A while back, a fandom friend of mine told me he had started writing an analysis of the Beneath You church scene (BY scene). This friend has, to my great sorrow, dropped off into the abyss that is the internet. Now, with all this talk of S7, souls, Spike, and Buffy flying around, I've decided to take on the task of analyzing this brilliant scene. I'm sure his version would be better, but, hey, I got more style (And pretty pictures). :)
First let's set the stage. S6 was a disastrous affair for Spike and Buffy. Their relationship exploded in a horrifying way in Seeing Red, prompting the identity crisis that leads Spike to getting his soul.
That's not the beginning for this scene, though. We have to go back as far as S2 to fully encompass everything the BY scene addresses. This scene, though it is primarily a monologue by Spike, is also largely about Buffy.
It's about the very core of Buffy's beliefs about the demon world around her, indoctrinated into her by the Council and confirmed in S2 when Angel loses his soul. Demons without souls cannot love. They cannot be good. They should be killed. Buffy has held firm to this belief for six seasons, even as Spike went to great lengths (often going too far) to prove his love for her.
It's a love she couldn't accept, though. If Buffy accepts that demons can love, then she has to question why Angel stopped loving her when he lost his soul. She has to examine why a soulless vampire like Spike, her former enemy, can love her so intensely while Angel, her destined true love, could not without a soul.
And while her love for Angel ultimately cost him his soul in S2, it's Spike's love for her that leads him on the path to getting his.
This is where we start in the BY scene. Spike having just returned, unsure of himself and being driven insane by the First Evil. He puts every effort at the beginning of the episode to clean himself up so he can be of help to Buffy. It's probably the one coherent thought in his head: Help Buffy. And the entire episode sees his struggle to maintain his composure until he eventually loses it by the time we get to the BY scene.
Spike: It didn't work. Costume. Didn't help. Couldn't hide.
Very obviously referring to his attempt in this episode to pull himself together. Put on a "costume" of sanity. But there's more to it. It's not just his insanity he's trying to hide. He's trying to hide the fact that he got a soul. This is the first indication we get that the soul is something Spike feels guilty about.

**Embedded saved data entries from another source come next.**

(* ===== verification/BtMem.v ===== *)
(** * Access to the bytes of a page

    Operations on a [MemPage] as programs in a monad: a program changes the
    page and returns a value or a result code; an access outside of [aData]
    has no result.  [ok m Q p]: the program [m] on [p] makes no such access,
    returns no error, and its result and the page satisfy [Q]. *)

From stdpp Require Import base list numbers option.
From S2P Require Import Prelude Util Varint Btree BtVarint.
#[local] Open Scope Z_scope.

(** ** Bytes in a buffer *)

(** The bytes [bs] overwrite those from [a] on. *)
Definition store (d : list Z) (a : Z) (bs : list Z) : list Z :=
  take (Z.to_nat a) d ++ bs ++ drop (Z.to_nat a + length bs) d.

Definition slice (d : list Z) (a n : Z) : list Z := take (Z.to_nat n) (drop (Z.to_nat a) d).

(** The macros get2byte and put2byte. *)
Definition get2 (d : list Z) (a : Z) : Z := Z.lor (Z.shiftl (nthZ d a) 8) (nthZ d (a + 1)).
Definition bytes2 (v : Z) : list Z := [u8 (Z.shiftr v 8); u8 v].

Definition inside (d : list Z) (a n : Z) : bool :=
  (0 <=? a) && (0 <=? n) && (a + n <=? Z.of_nat (length d)).

(** ** Programs on a page *)

Definition PM (A : Type) : Type := MemPage -> option (result A * MemPage).

#[export] Instance PM_ret : MRet PM := fun A a p => Some (Ok a, p).
#[export] Instance PM_bind : MBind PM := fun A B f m p =>
  match m p with
  | Some (Ok a, p') => f a p'
  | Some (Err rc, p') => Some (Err rc, p')
  | None => None
  end.

Definition field {A} (f : MemPage -> A) : PM A := fun p => Some (Ok (f p), p).
Definition modify (f : MemPage -> MemPage) : PM unit := fun p => Some (Ok (), f p).
Definition fail {A} (rc : Z) : PM A := fun p => Some (Err rc, p).

(** [return SQLITE_CORRUPT_PAGE(pPage)], under a condition. *)
Definition corrupt {A} : PM A := fail SQLITE_CORRUPT.
Definition corruptIf (b : bool) : PM unit := if b then corrupt else mret ().

Definition memread (a n : Z) : PM (list Z) := fun p =>
  if inside (aData p) a n then Some (Ok (slice (aData p) a n), p) else None.
Definition memwrite (a : Z) (bs : list Z) : PM unit := fun p =>
  if inside (aData p) a (Z.of_nat (length bs))
  then Some (Ok (), setData (store (aData p) a bs) p) else None.
Definition memmove (dst src n : Z) : PM unit := bs ← memread src n; memwrite dst bs.
Definition memset (a c n : Z) : PM unit := fun p =>
  if inside (aData p) a n
  then Some (Ok (), setData (store (aData p) a (replicate (Z.to_nat n) c)) p) else None.

Definition getbyte (a : Z) : PM Z := bs ← memread a 1; mret (nthZ bs 0).
Definition putbyte (a v : Z) : PM unit := memwrite a [u8 v].
Definition get2byte (a : Z) : PM Z := bs ← memread a 2; mret (get2 bs 0).
Definition put2byte (a v : Z) : PM unit := memwrite a (bytes2 v).
Definition get2byteNotZero (a : Z) : PM Z := v ← get2byte a; mret (Z.land (v - 1) 0xffff + 1).
Definition put4byte (a v : Z) : PM unit := memwrite a (sqlite3Put4byte v).

(** ** Lemmas on buffers *)

Lemma inside_true d a n :
  0 <= a -> 0 <= n -> a + n <= Z.of_nat (length d) -> inside d a n = true.
Proof. intros. unfold inside. rewrite !andb_true_iff, !Z.leb_le. lia. Qed.

Lemma length_store d a bs :
  0 <= a -> a + Z.of_nat (length bs) <= Z.of_nat (length d) ->
  length (store d a bs) = length d.
Proof. intros. unfold store. rewrite !length_app, length_take, length_drop. lia. Qed.

Lemma nthZ_store d a bs x :
  0 <= a -> a + Z.of_nat (length bs) <= Z.of_nat (length d) -> 0 <= x ->
  nthZ (store d a bs) x =
  if decide (a <= x < a + Z.of_nat (length bs)) then nthZ bs (x - a) else nthZ d x.
Proof.
  intros Ha Hl Hx. unfold store, nthZ.
  destruct (decide _) as [Hin|Hout].
  - rewrite lookup_app_r by (rewrite length_take; lia).
    rewrite lookup_app_l by (rewrite length_take; lia).
    do 2 f_equal. rewrite length_take. lia.
  - destruct (decide (x < a)).
    + rewrite lookup_app_l by (rewrite length_take; lia).
      by rewrite lookup_take_lt by lia.
    + rewrite lookup_app_r by (rewrite length_take; lia).
      rewrite lookup_app_r by (rewrite length_take; lia).
      rewrite lookup_drop, length_take. do 2 f_equal. lia.
Qed.

Lemma nthZ_store_in d a bs x :
  0 <= a -> a + Z.of_nat (length bs) <= Z.of_nat (length d) ->
  a <= x < a + Z.of_nat (length bs) -> nthZ (store d a bs) x = nthZ bs (x - a).
Proof. intros Ha Hl Hx. rewrite nthZ_store by lia. by rewrite decide_True by lia. Qed.

Lemma nthZ_store_out d a bs x :
  0 <= a -> a + Z.of_nat (length bs) <= Z.of_nat (length d) -> 0 <= x ->
  ~ a <= x < a + Z.of_nat (length bs) -> nthZ (store d a bs) x = nthZ d x.
Proof. intros Ha Hl Hx Ho. rewrite nthZ_store by lia. by rewrite decide_False by lia. Qed.

Lemma store_bytes d a bs : Forall is_byte d -> Forall is_byte bs -> Forall is_byte (store d a bs).
Proof. intros. unfold store. rewrite !Forall_app. auto using Forall_take, Forall_drop. Qed.

Lemma nthZ_slice d a n x :
  0 <= a -> 0 <= x < n -> nthZ (slice d a n) x = nthZ d (a + x).
Proof.
  intros Ha Hx. unfold slice, nthZ. rewrite lookup_take_lt, lookup_drop by lia.
  do 2 f_equal. lia.
Qed.

Lemma length_slice d a n :
  0 <= a -> 0 <= n -> a + n <= Z.of_nat (length d) -> length (slice d a n) = Z.to_nat n.
Proof. intros. unfold slice. rewrite length_take, length_drop. lia. Qed.

Lemma slice_bytes d a n : Forall is_byte d -> Forall is_byte (slice d a n).
Proof. intros. unfold slice. auto using Forall_take, Forall_drop. Qed.

Lemma nthZ_ext l l' :
  length l = length l' -> (forall x, 0 <= x < Z.of_nat (length l) -> nthZ l x = nthZ l' x) -> l = l'.
Proof.
  intros Hl H. apply list_eq. intros i. destruct (decide (i < length l)%nat) as [Hi|Hi].
  - specialize (H (Z.of_nat i) ltac:(lia)). unfold nthZ in H. rewrite Nat2Z.id in H.
    destruct (lookup_lt_is_Some_2 l i Hi) as [x Hx].
    destruct (lookup_lt_is_Some_2 l' i ltac:(lia)) as [x' Hx'].
    rewrite Hx, Hx' in *. simpl in H. by subst.
  - by rewrite !lookup_ge_None_2 by lia.
Qed.

(** *** Two-byte integers *)

Lemma bytes2_bytes v : Forall is_byte (bytes2 v).
Proof. repeat constructor; apply u8_range. Qed.

Lemma get2_sum d a : Forall is_byte d -> get2 d a = nthZ d a * 256 + nthZ d (a + 1).
Proof.
  intros Hd. unfold get2. pose proof (nthZ_byte d (a + 1) Hd) as Hb. unfold is_byte in Hb.
  by rewrite lor_shiftl by lia.
Qed.

Lemma get2_range d a : Forall is_byte d -> 0 <= get2 d a < 65536.
Proof.
  intros Hd. rewrite get2_sum by done.
  pose proof (nthZ_byte d a Hd) as H1. pose proof (nthZ_byte d (a + 1) Hd) as H2.
  unfold is_byte in *. lia.
Qed.

Lemma get2_bytes2 v : get2 (bytes2 v) 0 = u16 v.
Proof.
  rewrite get2_sum by apply bytes2_bytes. unfold bytes2, nthZ, u8, u16. simpl.
  rewrite Z.shiftr_div_pow2 by lia. change (2 ^ 16) with (2 ^ 8 * 2 ^ 8).
  rewrite (Z.rem_mul_r v) by lia. change (Z.pow_pos 2 8) with (2 ^ 8). lia.
Qed.

Lemma get2_same d d' a :
  nthZ d' a = nthZ d a -> nthZ d' (a + 1) = nthZ d (a + 1) -> get2 d' a = get2 d a.
Proof. intros H1 H2. unfold get2. by rewrite H1, H2. Qed.

Lemma get2_store d a v :
  0 <= a -> a + 2 <= Z.of_nat (length d) -> get2 (store d a (bytes2 v)) a = u16 v.
Proof.
  intros Ha Hl. rewrite <- get2_bytes2. unfold get2.
  rewrite !nthZ_store_in by (simpl; lia). do 2 f_equal; [|lia]. do 2 f_equal. lia.
Qed.

Lemma get2_store_out d a bs x :
  0 <= a -> a + Z.of_nat (length bs) <= Z.of_nat (length d) -> 0 <= x ->
  x + 2 <= a \/ a + Z.of_nat (length bs) <= x -> get2 (store d a bs) x = get2 d x.
Proof. intros Ha Hl Hx Ho. apply get2_same; apply nthZ_store_out; lia. Qed.

(** ** Programs that succeed *)

Definition ok {A} (m : PM A) (Q : A -> MemPage -> Prop) (p : MemPage) : Prop :=
  match m p with
  | Some (Ok a, p') => Q a p'
  | _ => False
  end.

Lemma ok_run {A} (m : PM A) Q p :
  ok m Q p <-> exists a p', m p = Some (Ok a, p') /\ Q a p'.
Proof.
  unfold ok. destruct (m p) as [[[a|rc] p']|]; split; naive_solver.
Qed.

Lemma ok_bind {A B} (m : PM A) (f : A -> PM B) Q p :
  ok m (fun a => ok (f a) Q) p -> ok (m ≫= f) Q p.
Proof. unfold ok, mbind, PM_bind. by destruct (m p) as [[[a|rc] p']|]. Qed.

Lemma ok_bind_inv {A B} (m : PM A) (f : A -> PM B) Q p :
  ok (m ≫= f) Q p -> ok m (fun a => ok (f a) Q) p.
Proof. unfold ok, mbind, PM_bind. by destruct (m p) as [[[a|rc] p']|]. Qed.

Lemma ok_ret {A} (a : A) Q p : Q a p -> ok (mret a) Q p.
Proof. done. Qed.

Lemma ok_mono {A} (m : PM A) (Q R : A -> MemPage -> Prop) p :
  ok m Q p -> (forall a p', Q a p' -> R a p') -> ok m R p.
Proof. unfold ok. destruct (m p) as [[[a|rc] p']|]; auto. Qed.

Lemma ok_field {A} (f : MemPage -> A) Q p : Q (f p) p -> ok (field f) Q p.
Proof. done. Qed.

Lemma ok_modify f Q p : Q () (f p) -> ok (modify f) Q p.
Proof. done. Qed.

Lemma ok_corruptIf b (Q : unit -> MemPage -> Prop) p : b = false -> Q () p -> ok (corruptIf b) Q p.
Proof. by intros ->. Qed.

Lemma ok_memread a n Q p :
  0 <= a -> 0 <= n -> a + n <= Z.of_nat (length (aData p)) ->
  Q (slice (aData p) a n) p -> ok (memread a n) Q p.
Proof. intros Ha Hn Hl HQ. unfold ok, memread. by rewrite inside_true. Qed.

Lemma ok_memwrite a bs (Q : unit -> MemPage -> Prop) p :
  0 <= a -> a + Z.of_nat (length bs) <= Z.of_nat (length (aData p)) ->
  Q () (setData (store (aData p) a bs) p) -> ok (memwrite a bs) Q p.
Proof. intros Ha Hl HQ. unfold ok, memwrite. by rewrite inside_true by lia. Qed.

Lemma ok_memmove dst src n (Q : unit -> MemPage -> Prop) p :
  0 <= src -> 0 <= dst -> 0 <= n ->
  src + n <= Z.of_nat (length (aData p)) -> dst + n <= Z.of_nat (length (aData p)) ->
  Q () (setData (store (aData p) dst (slice (aData p) src n)) p) -> ok (memmove dst src n) Q p.
Proof.
  intros Hs Hd Hn H1 H2 HQ. unfold memmove. apply ok_bind, ok_memread; [done..|].
  apply ok_memwrite; rewrite ?length_slice by lia; [done|lia|done].
Qed.

Lemma ok_memset a c n (Q : unit -> MemPage -> Prop) p :
  0 <= a -> 0 <= n -> a + n <= Z.of_nat (length (aData p)) ->
  Q () (setData (store (aData p) a (replicate (Z.to_nat n) c)) p) -> ok (memset a c n) Q p.
Proof. intros Ha Hn Hl HQ. unfold ok, memset. by rewrite inside_true. Qed.

Lemma ok_getbyte a (Q : Z -> MemPage -> Prop) p :
  0 <= a -> a + 1 <= Z.of_nat (length (aData p)) ->
  Q (nthZ (aData p) a) p -> ok (getbyte a) Q p.
Proof.
  intros Ha Hl HQ. apply ok_bind, ok_memread; [done|done|done|]. apply ok_ret.
  rewrite nthZ_slice, Z.add_0_r by lia. done.
Qed.

Lemma ok_get2byte a (Q : Z -> MemPage -> Prop) p :
  0 <= a -> a + 2 <= Z.of_nat (length (aData p)) ->
  Q (get2 (aData p) a) p -> ok (get2byte a) Q p.
Proof.
  intros Ha Hl HQ. apply ok_bind, ok_memread; [done|done|done|]. apply ok_ret.
  unfold get2 at 1. rewrite !nthZ_slice, Z.add_0_r by lia. done.
Qed.

Lemma ok_put2byte a v (Q : unit -> MemPage -> Prop) p :
  0 <= a -> a + 2 <= Z.of_nat (length (aData p)) ->
  Q () (setData (store (aData p) a (bytes2 v)) p) -> ok (put2byte a v) Q p.
Proof. intros Ha Hl HQ. by apply ok_memwrite. Qed.

Lemma ok_putbyte a v (Q : unit -> MemPage -> Prop) p :
  0 <= a -> a + 1 <= Z.of_nat (length (aData p)) ->
  Q () (setData (store (aData p) a [u8 v]) p) -> ok (putbyte a v) Q p.
Proof. intros Ha Hl HQ. by apply ok_memwrite. Qed.

Lemma ok_put4byte a v (Q : unit -> MemPage -> Prop) p :
  0 <= a -> a + 4 <= Z.of_nat (length (aData p)) ->
  Q () (setData (store (aData p) a (sqlite3Put4byte v)) p) -> ok (put4byte a v) Q p.
Proof. intros Ha Hl HQ. by apply ok_memwrite. Qed.

(** The 16-bit integer that stands for 65536 when it is 0. *)
Lemma notZero_u16 top : 0 < top <= 65536 -> Z.land (u16 top - 1) 0xffff + 1 = top.
Proof.
  intros Ht. change 0xffff with (Z.ones 16). rewrite Z.land_ones by lia. unfold u16.
  destruct (decide (top = 65536)) as [->|]; [done|].
  rewrite (Z.mod_small top), Z.mod_small; lia.
Qed.

Lemma ok_get2byteNotZero a top (Q : Z -> MemPage -> Prop) p :
  0 <= a -> a + 2 <= Z.of_nat (length (aData p)) ->
  get2 (aData p) a = u16 top -> 0 < top <= 65536 -> Q top p -> ok (get2byteNotZero a) Q p.
Proof.
  intros Ha Hl Hv Ht HQ. apply ok_bind, ok_get2byte; [done|done|]. apply ok_ret.
  by rewrite Hv, notZero_u16.
Qed.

Going the more metaphorical route, the entire "Spike" persona is a costume for the human William, who escaped his life as an unsuccessful and unliked Victorian poet by becoming a bloodthirsty vampire. For as long as we've seen him on screen, he's been wearing a costume. It's only now, in this scene, when he has a soul that we're seeing Spike as he truly is. Without the bravado and the various defense mechanisms he has in place to protect himself.
Buffy: No more mind games, Spike.
Spike: No more mind games. No more mind.
He's fucking insane!
I mean, he knows he's lost his head. But "mind games" is an odd phrase to use in reference to Spike. Even going back to the tumultuous Buffy/Spike relationship in S6, Buffy would be the one that could be described as playing "mind games" with Spike, who was generally straight-forward about his feelings.
And, yet, this seems to indicate, again, that we're getting back to Spike's core self without the persona. No "mind games". No confusion over his soulless state and its ability to love. No conflict between his desire to do good for Buffy and the urges of his demon. "No more mind" because he has shed that "Spike" persona for now and is simply being himself.
Buffy: Tell me what happened to you.
Spike: Hey, hey, hey! No touching. Am I flesh? Am I flesh to you? Feed on flesh. My flesh. Nothing else. Not a spark. Oh, fine. Flesh then. Solid through. Get it hard; service the girl.
S6 was a difficult season for...just about everybody, characters and audience members alike. Buffy's relationship with Spike was, by necessity, shown through Buffy's point of view for the most part. We're given very little indication throughout the season of Spike's side and are, instead, meant to sympathize with Buffy's predicament (Whether people did or not is another discussion, entirely).
However, this one line flips the viewpoint around and shows us Spike's side of S6.
He asks if he's flesh to Buffy. The most apparent interpretation is that he's asking if he's just a body to her. However, "flesh" is also used in Christianity as a metaphor for
sinful tendencies, specifically carnal (sexual) sins. It's a word that readily suggests not only a sexual connotation, but a religious one as well.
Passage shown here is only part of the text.